The case for a therapeutic cancer vaccine
RAS proteins are important for normal development. Active RAS drives the growth, proliferation, and migration of cells. In normal cells RAS receives signals and obeys those signals to rapidly switch between the active (GTP) form and the inactive (GDP form) states. Mutated RAS* is stuck in the active state, ignores signals to the contrary, and drives cells to become cancerous.
https://www.cancer.gov/research/key-initiatives/ras/about
Despite repeated attempts, researchers failed to develop a drug that could inhibit the activity of RAS proteins in cancers. They had hoped to find a small molecule that could preferentially bind the unique features of the RAS protein, but they couldn’t find a surface on the protein that would bind a drug.https://www.cancer.gov/research/key-initiatives/ras/about
It is being increasingly recognized that cell signaling is being carried out via phase separation of liquid compartments consisting of the signaling components.
https://pubmed.ncbi.nlm.nih.gov/31792379/
https://pubmed.ncbi.nlm.nih.gov/32203417/
I hypothesize that since, the mutant ras protein is stuck in an active signaling state, there should be a greater number of phase separated droplets in a cell carrying the mutant ras protein versus the wild-type ras protein. An effective drug should be able to inhibit the formation of these phase separated droplets.
In the 2010s, the Shokat Lab at the University of California San Francisco and the Fesik Lab at Vanderbilt University developed innovative drug screening and medicinal chemistry techniques that identified molecules that could bind mutated KRAS proteins. https://www.cancer.gov/research/key-initiatives/ras/about
Rationally designed drugs, may be used to target, matrix metallo-proteinases and collagenases, which are "ENZYMES" that function, to degrade the extracellular substrate in the tumor micro-environment,so as to inhibit cancer cells, escaping from the primary tumor into circulation, to establish secondary metastases.
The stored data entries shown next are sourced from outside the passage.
(** * unwebhook: the hook matching, templating and execution engine

    A shallow embedding of [CreateTemplates], [Execute], [processEvent],
    [processCommand] and [runCommand] (the methods of [Hook]), together with
    the record [Hook] of webhook.go.

    What the Go code obtains from libraries and from the operating system is
    gathered in one record, [World]: template parsing, environment expansion,
    JSON marshalling, [fmt] printing, the search path, and the behaviour of a
    spawned child process.  Everything the engine does that an operator can
    observe (log lines, path look-ups, spawned and killed processes) is
    appended to a trace; the engine functions are state-passing functions over
    that trace, and they return Go's [error] value, or a run-time panic. *)

From Stdlib Require Import ZArith.
From stdpp Require Import base gmap strings list.

Open Scope Z_scope.

(** ** Event data *)

(** Modelled from the spec: the values of an event (the declaration of
    [Event] is not among the sources): a "string, number, boolean, null, nested
    mapping, or ordered sequence thereof", that is a Go [interface{}] as it
    comes out of the JSON decoder.  The engine never inspects a number, it is
    only carried.  [VOpaque] stands for any other Go value an [interface{}]
    may hold (a channel, a func, ...), named by its Go type. *)
#[warnings="-register-all"]
Inductive Value : Type :=
| VNull
| VBool (b : bool)
| VNum (n : Z)
| VStr (s : string)
| VList (l : list Value)
| VMap (m : gmap string Value)
| VOpaque (goType : string).
Definition call (cb : CircuitBreaker) (now : Z) (success : bool) : CircuitBreaker :=
  fst (Execute cb now now success).

Definition cfg_trip2 : CircuitConfig :=
  {| cc_Enabled := true; cc_MaxRequests := 5; cc_Interval := 0;
     cc_Timeout := 30000000000; FailureThreshold := 2 |}.

(** C2 (counterexample): threshold 2, a failure then a success: the
    second observation has two requests and half of them failed, yet the
    breaker is still Closed; it only opens at the next failure. *)
Lemma breaker_no_trip_on_success_counterexample :
  let cb1 := call (NewCircuitBreaker cfg_trip2 0) 0 false in
  let cb2 := call cb1 0 true in
  let cb3 := call cb2 0 false in
  state cb1 = StateClosed
  /\ Requests (counts cb2) = 2 /\ TotalFailures (counts cb2) = 1
  /\ ReadyToTrip cfg_trip2 (counts cb2) = true
  /\ state cb2 = StateClosed
  /\ state cb3 = StateOpen.
Proof. repeat split; reflexivity. Qed.

Lemma currentState_closed_stable (cb : CircuitBreaker) (now : Z) :
  0 <= interval cb -> state (currentState cb now) = StateClosed ->
  currentState (currentState cb now) now = currentState cb now.
Proof.
  intros Hi Hc. unfold currentState in Hc |- *.
  destruct (state cb) eqn:Es.
  - destruct (expiry cb) as [t|] eqn:Ee; [|rewrite Es, Ee; reflexivity].
    destruct (Z.ltb t now) eqn:Et.
    + unfold toNewGeneration. rewrite Es. simpl.
      destruct (Z.eqb (interval cb) 0) eqn:Ez; [reflexivity|].
      replace (Z.ltb (now + interval cb) now) with false by lia. reflexivity.
    + rewrite Es, Ee, Et. reflexivity.
  - simpl in Hc. rewrite Es in Hc. discriminate.
  - destruct (expired (expiry cb) now); [|rewrite Es in Hc; discriminate].
    unfold setState in Hc. rewrite Es in Hc. simpl in Hc. discriminate.
Qed.
(** * go.geo: the Bound type of bound.go

    A shallow embedding of [bound.go] and a verification of its geometric
    predicates, constructors and GeoHash decoders.

    - [float64] values are IEEE-754 binary64 numbers, modelled by the
      Standard Library's [spec_float] with [prec = 53] and [emax = 1024];
      Go's comparison operators are [SFltb], [SFleb] and [SFeqb], its
      arithmetic is [SFadd], [SFsub], [SFmul] and [SFdiv] (round to nearest
      even).
    - [uint64] and [int64] values are integers of [Z] with the wrap-around
      written out.
    - A [*Bound] is modelled by its value: every constructor of bound.go
      allocates fresh corner points and every accessor returns a copy, so a
      bound is the sole owner of its two corners.  Methods that mutate the
      receiver and return it ([Extend], [Pad]) become functions returning
      the new state of the receiver.  A bound passed as an argument is a
      bound of its own; the call of [Union] with the receiver as its
      argument, which reads corners that it has just changed, is
      [Union_self].
    - A Go panic is the [Panics] outcome of a [result].
    - A GeoHash string is given by the runes that [range] yields, a loop
      that may not end by a fuel argument and an [option] result.
    - What bound.go uses and does not declare (the Point type, the
      projection, the constants and the angle conversions) is modelled
      from the specification, or is a parameter of a section. *)

From Stdlib Require Import ZArith Bool List Lia String Ascii.
From Stdlib Require Import Floats.SpecFloat.
Import ListNotations.

Local Open Scope Z_scope.

(* ------------------------------------------------------------------ *)
(** ** float64 *)

Module F64.

Definition prec : Z := 53.
Definition emax : Z := 1024.

Definition float64 : Set := spec_float.

(** The float64 nearest to [m * 2^e]; [of_Z m 0] is the literal [m]. *)
Definition of_Z (m e : Z) : float64 := binary_normalize prec emax m e false.

Definition NaN : float64 := S754_nan.
Definition Inf (negative : bool) : float64 := S754_infinity negative.

Definition add (x y : float64) : float64 := SFadd prec emax x y.
Definition sub (x y : float64) : float64 := SFsub prec emax x y.
Definition mul (x y : float64) : float64 := SFmul prec emax x y.
Definition div (x y : float64) : float64 := SFdiv prec emax x y.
However, such drugs are works in progress.
The case..
Since many challenges exist toward developing effective anti-cancer drugs, another approach would be to develop a therapeutic anti-metastatic cancer vaccine, directed specifically toward the antigen profile of circulating tumor cells, that express altered levels and types of cell-surface biomarkers. The goal would be a multi-epitope anti-metastatic therapeutic cancer vaccine.
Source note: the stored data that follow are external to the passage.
(** * The [levels] cog of dismob: a shallow embedding and its properties

    The cog keeps one row of progress per (guild, user) in an SQLite table,
    derives a level from the accumulated points with a closed formula,
    grants and revokes reward roles when the level changes, and is driven by
    three kinds of events: a message, the periodic voice tick and the slash
    commands.

    The file first embeds the source ([src/main.py]) as Rocq functions and
    then states and proves properties of these functions. *)

From Stdlib Require Import ZArith List String Bool Lia DecimalString.
From Stdlib Require Import Floats.SpecFloat.
From Stdlib Require DecimalZ DecimalPos.
Import ListNotations.

Local Open Scope string_scope.
Local Open Scope list_scope.
Local Open Scope Z_scope.

(* ================================================================= *)
(** * Part I: the embedding *)
(* ================================================================= *)

(** ** Python numbers

    Python's [int] is unbounded and is embedded as [Z].  Python's [float] is
    an IEEE-754 binary64 number; it is embedded as a [spec_float] with the
    binary64 parameters, and the operations are the correctly rounded ones
    of [SpecFloat] (round to nearest, ties to even).  An operation that
    raises ([ZeroDivisionError], [OverflowError], [ValueError]) returns
    [None]. *)

Module PyFloat.

Definition prec : Z := 53.
Definition emax : Z := 1024.

(** [finite_or_raise x]: the result of an arithmetic operator whose operands
    were finite; Python raises [OverflowError] instead of returning an
    infinity from [int / int]. *)
Definition finite_or_raise (x : spec_float) : option spec_float :=
  match x with
  | S754_infinity _ | S754_nan => None
  | _ => Some x
  end.

(** [a / b] on two [int]s: the quotient of the two integers, rounded once. *)
Definition true_div (a b : Z) : option spec_float :=
  match b with
  | Z0 => None
  | _ =>
    match a with
    | Z0 => Some (S754_zero (b <? 0))
    | _ =>
      finite_or_raise
        (SFdiv prec emax
           (S754_finite (a <? 0) (Z.to_pos (Z.abs a)) 0)
           (S754_finite (b <? 0) (Z.to_pos (Z.abs b)) 0))
    end
  end.

(** [math.sqrt x]: raises [ValueError] on a negative argument. *)
Definition math_sqrt (x : spec_float) : option spec_float :=
  match x with
  | S754_finite true _ _ | S754_infinity true | S754_nan => None
  | _ => Some (SFsqrt prec emax x)
  end.

(** [int(x)] on a float: truncation towards zero; raises on an infinity or
    a NaN. *)
Definition py_int (x : spec_float) : option Z :=
  match x with
  | S754_zero _ => Some 0
  | S754_finite s m e =>
      let a := match e with
               | Zneg k => Z.shiftr (Zpos m) (Zpos k)
               | _ => Z.shiftl (Zpos m) e
               end in
      Some (if s then - a else a)
  | S754_infinity _ | S754_nan => None
  end.

(** [float(n)], the conversion applied to the [int] operand of a mixed
    operation; raises [OverflowError] when [n] is too large. *)
Definition of_int (n : Z) : option spec_float :=
  finite_or_raise (binary_normalize prec emax n 0 false).

Definition zero : spec_float := S754_zero false.
Definition one : spec_float := S754_finite false 4503599627370496 (-52).
Definition half : spec_float := S754_finite false 4503599627370496 (-53).
(** Workers [w0] and [w1] are pending; [w1] acks first, then [w0]: the
    barrier is down and the watchers were told to resume once. *)
Lemma X17_acks_witness :
  let s := Scenario.barrier [("w0", false); ("w1", false)] 0 in
  let s' :=
    run_ops 20 600 "manager" "watchers" "workers" Scenario.hash "subscriber_ctrl"
      Scenario.epm_parse Scenario.get_delete_event Scenario.get_class
      Scenario.get_attributes Scenario.classname_of Scenario.rest_new
      Scenario.rest_bulk_save Scenario.dependency_map Scenario.re_search_group
      Scenario.re_sub Scenario.re_search_pod_node Scenario.get_vpc_domain_id
      Scenario.has_flag Scenario.get_class_stream
      ((λ a : eptMsg.t * Z, OpSubscriberCtrl a.1 a.2) <$>
         [(Scenario.ack "w1", 1%Z); (Scenario.ack "w0", 2%Z)]) s in
  epm_eof_tracking s' = None ∧
  Redis.calls (redis s') = Redis.calls (redis s) ++ [resume_call "watchers" s] ∧
  Fabric.events (fabric s') = Fabric.events (fabric s) ++ [("running", "")].
Proof.
  cbv zeta.
  apply (X17_acks_end_the_barrier 20 600 "manager" "watchers" "workers" Scenario.hash
           "subscriber_ctrl" Scenario.epm_parse Scenario.get_delete_event Scenario.get_class
           Scenario.get_attributes Scenario.classname_of Scenario.rest_new
           Scenario.rest_bulk_save Scenario.dependency_map Scenario.re_search_group
           Scenario.re_sub Scenario.re_search_pod_node Scenario.get_vpc_domain_id
           Scenario.has_flag Scenario.get_class_stream
           [(Scenario.ack "w1", 1%Z); (Scenario.ack "w0", 2%Z)]
           (Scenario.barrier [("w0", false); ("w1", false)] 0)
           [("w0", false); ("w1", false)]).
  - reflexivity.
  - apply (bool_decide_unpack _). vm_compute. exact I.
  - discriminate.
  - repeat constructor.
  - intros id Hid. apply list_elem_of_In in Hid. apply list_elem_of_In.
    vm_compute in Hid. vm_compute. tauto.
  - reflexivity.
  - eexists. vm_compute. reflexivity.
Defined.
Such a vaccine would prevent secondary metastases, since data support the idea that the majority of deaths from solid tumors are caused by metastases. https://pubmed.ncbi.nlm.nih.gov/31397113/
When the drug fails to contain the primary tumor (anti-cancer drug resistance), the anti- metastatic cancer vaccine could prevent the spread of the primary tumor to secondary sites, by targeting tumor cells in circulation.